SOP Is Withdrawn As GDPs Discover Target Requirements

SOP Is Withdrawn As GDPs Discover Target Requirements

Five days into the new NHS dental financial year, NHS England has finally revealed what UDA targets GDPs will face in the next three months.

The British Dental Association slammed the target and branded the announcement by NHSE as “Moves by Government to effectively return to normal working arrangements for NHS dentists in England. The move comes with no meaningful changes to the pandemic restrictions dental teams work to and with infection rates now at an all-time high.”

England’s Chief Dental Officer Dr Sara Hurley and NHS Director for Dentistry Mr Ali Sparke wrote to contractors to say that NHS England has “Agreed to a further exceptional period of support for Q1” by setting targets at 95%.

The email, released late on Tuesday afternoon said “We all recognise the backlog of care which has accumulated during the period where dental services have not operated at full capacity.”

“Many contractors are already delivering over 100%, and it critical for those contractors who are not already there make progress to return as quickly as possible to the pre-pandemic activity levels.”

“Our current plan is for a return to normal contracting arrangements from July 2022, and we will confirm these arrangements separately.”

The official notification for practitioners from NHS England said “For orthodontic services, which have been able to return to normal levels of activity more rapidly, normal contract volumes will be in place for 2022/23.”

BDA News said on its website “The BDA understand close to half of practices were on course to fall below the previous 85% target, set on 1 January 2022 in the midst of the Omicron wave, and would therefore face significant financial penalties. Following pressure from the BDA, NHS England has now set a new minimum threshold of 75% for the last quarter, easing the blow for some practices.”

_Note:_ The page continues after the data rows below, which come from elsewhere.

(* ===== verification/CniServerProofs.v ===== *)
(** * Correctness of the CNI server

    Every call of a handler leaves the server's own state alone except for the
    last steps of Add and Delete; from this follow the outcome of a request, on
    success and on every error path, and the uniqueness of the addresses of
    connected pods under all sequences of requests. *)

From Stdlib Require Import ZArith Lia Ascii String.
From stdpp Require Import prelude strings list gmap.
From S2P Require Import Prelude GoStrings GoErrors GoNet Ipam IpamProofs RuleIds CniModel PolicyCache PolicyCacheProofs KvdbProxy ContainerIdx CniServer.

Create HintDb cni.

Section cni_proofs.
Context `{RangeOracle} {X S M E : Type} `{!CniEnv X E, !KvsyncDelegate S E CniMsg, !NamedMapping M ContainerConfig, !AgentKeys}.

Abbreviation State := (CniState X S M).

(** ** Frames *)

(** The server's own state is as before. *)
Definition frame (st st' : State) : Prop := cs_srv st' = cs_srv st ∧ cs_containers st' = cs_containers st.

Lemma frame_trans st st' st'' : frame st st' → frame st' st'' → frame st st''.
Proof. intros [H1 H2] [H3 H4]. split; congruence. Qed.

(** From states with the server [s0] the computation keeps the server's own state,
    its result satisfies [Q], and it does not panic if [R] holds. *)
Definition keeps (R : Prop) (s0 : CNIServer) {A} (m : CM (X := X) (S := S) (M := M) (E := E) A) (Q : A → Prop) : Prop :=
  ∀ st, cs_srv st = s0 →
    match m st with
    | None => ¬ R
    | Some (st', r) => frame st st' ∧ ∀ a, r = Ok a → Q a
    end.

Section rules.
Context (R : Prop) (s0 : CNIServer).
Abbreviation keeps0 := (keeps R s0).

Lemma keeps_ret {A} (a : A) (Q : A → Prop) : Q a → keeps0 (mret a) Q.
Proof. intros HQ st Hs. split; [done|]. by intros a' [= <-]. Qed.

Lemma keeps_bind {A B} (m : CM A) (f : A → CM B) (P : A → Prop) (Q : B → Prop) :
  keeps0 m P → (∀ a, P a → keeps0 (f a) Q) → keeps0 (m ≫= f) Q.
Proof.
  intros Hm Hf st Hs. specialize (Hm st Hs). unfold mbind, CM_bind. destruct (m st) as [[st' [a|e]]|]; [| |done].
  - destruct Hm as [[Hs' Hc'] HP]. specialize (Hf a (HP a eq_refl) st' (eq_trans Hs' Hs)).
    destruct (f a st') as [[st'' r]|]; [|done]. destruct Hf as [Hf HQ]. split; [by eapply frame_trans|done].
  - destruct Hm as [Hfr _]. by split.
Qed.

Lemma keeps_weaken {A} (m : CM A) (P Q : A → Prop) : keeps0 m P → (∀ a, P a → Q a) → keeps0 m Q.
Proof. intros Hm HPQ st Hs. specialize (Hm st Hs). destruct (m st) as [[st' r]|]; [|done]. naive_solver. Qed.

Lemma keeps_fail {A} e (Q : A → Prop) : keeps0 (cm_fail e) Q.
Proof. intros st Hs. by split. Qed.

Lemma keeps_panic {A} (Q : A → Prop) : ¬ R → keeps0 cm_panic Q.
Proof. by intros HR st Hs. Qed.

Lemma keeps_or_panic {A} (o : option A) : (R → is_Some o) → keeps0 (cm_or_panic o) (λ a, o = Some a).
Proof. destruct o; intros Ho; [by apply keeps_ret|]. apply keeps_panic. intros HR. by destruct (Ho HR). Qed.

Lemma keeps_result {A} (r : result (CniError E) A) : keeps0 (cm_result r) (λ a, r = Ok a).
Proof. destruct r; [by apply keeps_ret|apply keeps_fail]. Qed.

Lemma keeps_ipam_error {A} (r : result IpamError A) : keeps0 (ipam_error r) (λ _, True).
Proof. destruct r; [by apply keeps_ret|apply keeps_fail]. Qed.

Lemma keeps_error err : keeps0 (cm_error err) (λ _, True).
Proof. destruct err; [apply keeps_fail|by apply keeps_ret]. Qed.

Lemma keeps_get_srv : keeps0 get_srv (λ s, s = s0).
Proof. intros st Hs. split; [done|]. by intros a [= <-]. Qed.

Lemma keeps_get_world : keeps0 get_world (λ _, True).
Proof. intros st Hs. by split. Qed.

Lemma keeps_set_world x : keeps0 (set_world x) (λ _, True).
Proof. intros st Hs. by split. Qed.

Lemma keeps_persist removed puts : keeps0 (persist removed puts) (λ _, True).
Proof. intros st Hs. unfold persist. destruct (persistChanges _ _ _). by split. Qed.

“From 2019/20 to 2020/21 over £0.6 billion was lost in NHS patient charge revenue as a result of lower patient throughput. Direct government contributions – which had been in long term decline - have had to reach historically high levels in order to maintain operations during the pandemic, and the BDA remains deeply concerned that pressure to ’balance the books’ has driven decision making across government.”

“The BDA has said the government must now deliver on commitments of fundamental reform to halt the growing exodus from the service. A package of ’quick wins’ pledged by NHS England to improve the discredited contractual framework remains in development.”

Dr Shawn Charlwood, Chair of the BDA’s General Dental Practice Committee told BDA news "Whilst the retrospective concession will help some, NHS dentists have effectively now been told to return to ’business as usual’.

"This service is still working to pandemic restrictions, tackling an unprecedented backlog amid staff absences and patient cancellations. This isn’t ’living with COVID’, it’s setting practices up to fail.

"NHS dentistry is haemorrhaging talent while promises of reform remain unfulfilled. The government is yet to show it is ready to put the interests of patients ahead of Treasury accountants."

The late announcement of targets was not warmly welcomed by NHS dental practitioners, with one practitioner quipping on Twitter ‘How very kind of them.”

A few hours before the NHS England announcement, the British Dental Association said on Twitter “As we reported last week, NHS England were unable to confirm new contractual arrangements as the financial year started on Friday 1 April.”

“The profession is in the wholly unsatisfactory situation that it does not know the contractual terms under which it is being asked to operate.”

One dentist summed up the feelings of many practitioners on social media, saying “Isn’t it time we as a profession stood up to NHS England and the government?”

“There should be a refusal to accept any new contract until there has been sufficient time for each and every practice to digest and plan for its implementation.”

Echoing the expressed intentions of an increasing number of GDPs, another dentist said “I’m serving the last 3 weeks of my GDS contract notice. I’m done.”

Another dentist, planning on early retirement wrote on Twitter “One more week and I’m free of this nonsense from NHSE and OCDO.”

Another dentist said cynically that the contract level “Was probably decided in November 2021, but it takes that long for various people in Government to sign the paperwork off.”

Asking for an opinion on the NHSE delay, a poll by @DentistGoneBadd on Twitter demonstrated little faith in NHS England.

One retired NHS dentist told GDPUK “Many practitioners have questioned why NHS England leaves important changes to contractual arrangements till the last minute and it’s almost as if April’s Stress Awareness Month was devised with NHS GDP’s in mind.”

“The Stress Management Society launched its annual stress awareness campaign in April 1992 – the year the Government clawed back 7% of fees from dentists after the overspend which followed the introduction of the new ‘improved’ hybrid capitation/registration and fee-per-item in 1990.”

“That contract, like the 2006 UDA contract, was supposed to take GDP’s off the pure fee-per-item treadmill, by introducing elements which would encourage and fund prevention advice. That clawback in 1992 is seen as the blue touch-paper that initiated the  first large tranche of GDP’s leaving the NHS, with many joining the growing ranks of the private Denplan scheme.”

“Early indications from dentists on social media hint at another mass exodus of dentists from the NHS. I was dedicated to the NHS, but frankly, I wish them well.”